Work request: Retype the records that follow, every line exactly as written.

Input:
■ ■ ■ ■
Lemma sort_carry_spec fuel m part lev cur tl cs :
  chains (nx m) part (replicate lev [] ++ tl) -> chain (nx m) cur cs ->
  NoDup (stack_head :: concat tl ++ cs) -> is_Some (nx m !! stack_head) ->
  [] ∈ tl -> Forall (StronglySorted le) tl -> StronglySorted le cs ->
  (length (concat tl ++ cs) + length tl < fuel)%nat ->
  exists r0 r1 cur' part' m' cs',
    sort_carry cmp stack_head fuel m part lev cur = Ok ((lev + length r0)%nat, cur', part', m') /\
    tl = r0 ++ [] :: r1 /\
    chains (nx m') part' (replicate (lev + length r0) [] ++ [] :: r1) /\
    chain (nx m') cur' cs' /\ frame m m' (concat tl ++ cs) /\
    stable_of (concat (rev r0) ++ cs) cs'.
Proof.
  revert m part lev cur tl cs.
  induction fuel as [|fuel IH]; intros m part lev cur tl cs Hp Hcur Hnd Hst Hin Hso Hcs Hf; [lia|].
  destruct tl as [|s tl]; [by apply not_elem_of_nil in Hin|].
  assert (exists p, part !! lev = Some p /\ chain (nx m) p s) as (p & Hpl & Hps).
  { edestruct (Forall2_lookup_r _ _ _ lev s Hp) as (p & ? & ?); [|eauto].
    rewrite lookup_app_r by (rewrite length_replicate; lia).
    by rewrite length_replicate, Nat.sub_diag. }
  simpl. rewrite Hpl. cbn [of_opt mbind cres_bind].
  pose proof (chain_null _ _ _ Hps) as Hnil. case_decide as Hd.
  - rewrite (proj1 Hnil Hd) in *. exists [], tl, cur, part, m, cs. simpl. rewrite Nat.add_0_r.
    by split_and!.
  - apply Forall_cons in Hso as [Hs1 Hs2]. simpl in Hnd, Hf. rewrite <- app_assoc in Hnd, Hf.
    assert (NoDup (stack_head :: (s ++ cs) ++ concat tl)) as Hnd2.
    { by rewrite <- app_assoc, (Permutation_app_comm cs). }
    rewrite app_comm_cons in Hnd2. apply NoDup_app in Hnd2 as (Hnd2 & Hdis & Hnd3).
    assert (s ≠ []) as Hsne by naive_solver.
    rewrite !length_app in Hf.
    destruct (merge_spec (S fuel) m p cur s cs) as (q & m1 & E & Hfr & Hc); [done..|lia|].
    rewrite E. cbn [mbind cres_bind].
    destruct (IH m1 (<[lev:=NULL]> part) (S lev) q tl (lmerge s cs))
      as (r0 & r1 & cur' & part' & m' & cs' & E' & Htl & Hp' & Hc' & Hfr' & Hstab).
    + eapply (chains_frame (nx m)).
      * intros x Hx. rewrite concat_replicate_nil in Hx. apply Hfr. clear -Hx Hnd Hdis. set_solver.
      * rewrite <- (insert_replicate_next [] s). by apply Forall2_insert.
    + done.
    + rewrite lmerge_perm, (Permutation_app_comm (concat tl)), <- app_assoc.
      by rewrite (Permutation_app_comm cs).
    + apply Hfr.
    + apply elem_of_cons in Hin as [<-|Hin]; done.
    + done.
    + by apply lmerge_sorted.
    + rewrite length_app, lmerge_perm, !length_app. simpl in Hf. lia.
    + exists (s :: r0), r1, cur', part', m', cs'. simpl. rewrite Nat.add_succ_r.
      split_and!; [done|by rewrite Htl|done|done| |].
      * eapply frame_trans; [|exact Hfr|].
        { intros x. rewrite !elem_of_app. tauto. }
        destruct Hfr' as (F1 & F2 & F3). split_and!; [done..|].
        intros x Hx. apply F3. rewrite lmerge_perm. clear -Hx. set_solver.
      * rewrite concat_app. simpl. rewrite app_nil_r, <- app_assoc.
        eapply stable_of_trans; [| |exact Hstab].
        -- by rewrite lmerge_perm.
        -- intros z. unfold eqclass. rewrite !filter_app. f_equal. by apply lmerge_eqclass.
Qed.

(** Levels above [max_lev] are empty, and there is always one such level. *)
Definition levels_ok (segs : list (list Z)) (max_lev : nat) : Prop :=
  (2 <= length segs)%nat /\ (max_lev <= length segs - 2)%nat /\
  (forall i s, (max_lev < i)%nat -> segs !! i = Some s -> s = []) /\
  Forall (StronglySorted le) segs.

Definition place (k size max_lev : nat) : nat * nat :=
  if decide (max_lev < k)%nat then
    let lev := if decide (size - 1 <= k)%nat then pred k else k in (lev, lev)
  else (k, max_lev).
■ ■ ■ ■
Answer for the task:
Lemma sort_carry_spec fuel m part lev cur tl cs :
  chains (nx m) part (replicate lev [] ++ tl) -> chain (nx m) cur cs ->
  NoDup (stack_head :: concat tl ++ cs) -> is_Some (nx m !! stack_head) ->
  [] ∈ tl -> Forall (StronglySorted le) tl -> StronglySorted le cs ->
  (length (concat tl ++ cs) + length tl < fuel)%nat ->
  exists r0 r1 cur' part' m' cs',
    sort_carry cmp stack_head fuel m part lev cur = Ok ((lev + length r0)%nat, cur', part', m') /\
    tl = r0 ++ [] :: r1 /\
    chains (nx m') part' (replicate (lev + length r0) [] ++ [] :: r1) /\
    chain (nx m') cur' cs' /\ frame m m' (concat tl ++ cs) /\
    stable_of (concat (rev r0) ++ cs) cs'.
Proof.
  revert m part lev cur tl cs.
  induction fuel as [|fuel IH]; intros m part lev cur tl cs Hp Hcur Hnd Hst Hin Hso Hcs Hf; [lia|].
  destruct tl as [|s tl]; [by apply not_elem_of_nil in Hin|].
  assert (exists p, part !! lev = Some p /\ chain (nx m) p s) as (p & Hpl & Hps).
  { edestruct (Forall2_lookup_r _ _ _ lev s Hp) as (p & ? & ?); [|eauto].
    rewrite lookup_app_r by (rewrite length_replicate; lia).
    by rewrite length_replicate, Nat.sub_diag. }
  simpl. rewrite Hpl. cbn [of_opt mbind cres_bind].
  pose proof (chain_null _ _ _ Hps) as Hnil. case_decide as Hd.
  - rewrite (proj1 Hnil Hd) in *. exists [], tl, cur, part, m, cs. simpl. rewrite Nat.add_0_r.
    by split_and!.
  - apply Forall_cons in Hso as [Hs1 Hs2]. simpl in Hnd, Hf. rewrite <- app_assoc in Hnd, Hf.
    assert (NoDup (stack_head :: (s ++ cs) ++ concat tl)) as Hnd2.
    { by rewrite <- app_assoc, (Permutation_app_comm cs). }
    rewrite app_comm_cons in Hnd2. apply NoDup_app in Hnd2 as (Hnd2 & Hdis & Hnd3).
    assert (s ≠ []) as Hsne by naive_solver.
    rewrite !length_app in Hf.
    destruct (merge_spec (S fuel) m p cur s cs) as (q & m1 & E & Hfr & Hc); [done..|lia|].
    rewrite E. cbn [mbind cres_bind].
    destruct (IH m1 (<[lev:=NULL]> part) (S lev) q tl (lmerge s cs))
      as (r0 & r1 & cur' & part' & m' & cs' & E' & Htl & Hp' & Hc' & Hfr' & Hstab).
    + eapply (chains_frame (nx m)).
      * intros x Hx. rewrite concat_replicate_nil in Hx. apply Hfr. clear -Hx Hnd Hdis. set_solver.
      * rewrite <- (insert_replicate_next [] s). by apply Forall2_insert.
    + done.
    + rewrite lmerge_perm, (Permutation_app_comm (concat tl)), <- app_assoc.
      by rewrite (Permutation_app_comm cs).
    + apply Hfr.
    + apply elem_of_cons in Hin as [<-|Hin]; done.
    + done.
    + by apply lmerge_sorted.
    + rewrite length_app, lmerge_perm, !length_app. simpl in Hf. lia.
    + exists (s :: r0), r1, cur', part', m', cs'. simpl. rewrite Nat.add_succ_r.
      split_and!; [done|by rewrite Htl|done|done| |].
      * eapply frame_trans; [|exact Hfr|].
        { intros x. rewrite !elem_of_app. tauto. }
        destruct Hfr' as (F1 & F2 & F3). split_and!; [done..|].
        intros x Hx. apply F3. rewrite lmerge_perm. clear -Hx. set_solver.
      * rewrite concat_app. simpl. rewrite app_nil_r, <- app_assoc.
        eapply stable_of_trans; [| |exact Hstab].
        -- by rewrite lmerge_perm.
        -- intros z. unfold eqclass. rewrite !filter_app. f_equal. by apply lmerge_eqclass.
Qed.

(** Levels above [max_lev] are empty, and there is always one such level. *)
Definition levels_ok (segs : list (list Z)) (max_lev : nat) : Prop :=
  (2 <= length segs)%nat /\ (max_lev <= length segs - 2)%nat /\
  (forall i s, (max_lev < i)%nat -> segs !! i = Some s -> s = []) /\
  Forall (StronglySorted le) segs.

Definition place (k size max_lev : nat) : nat * nat :=
  if decide (max_lev < k)%nat then
    let lev := if decide (size - 1 <= k)%nat then pred k else k in (lev, lev)
  else (k, max_lev).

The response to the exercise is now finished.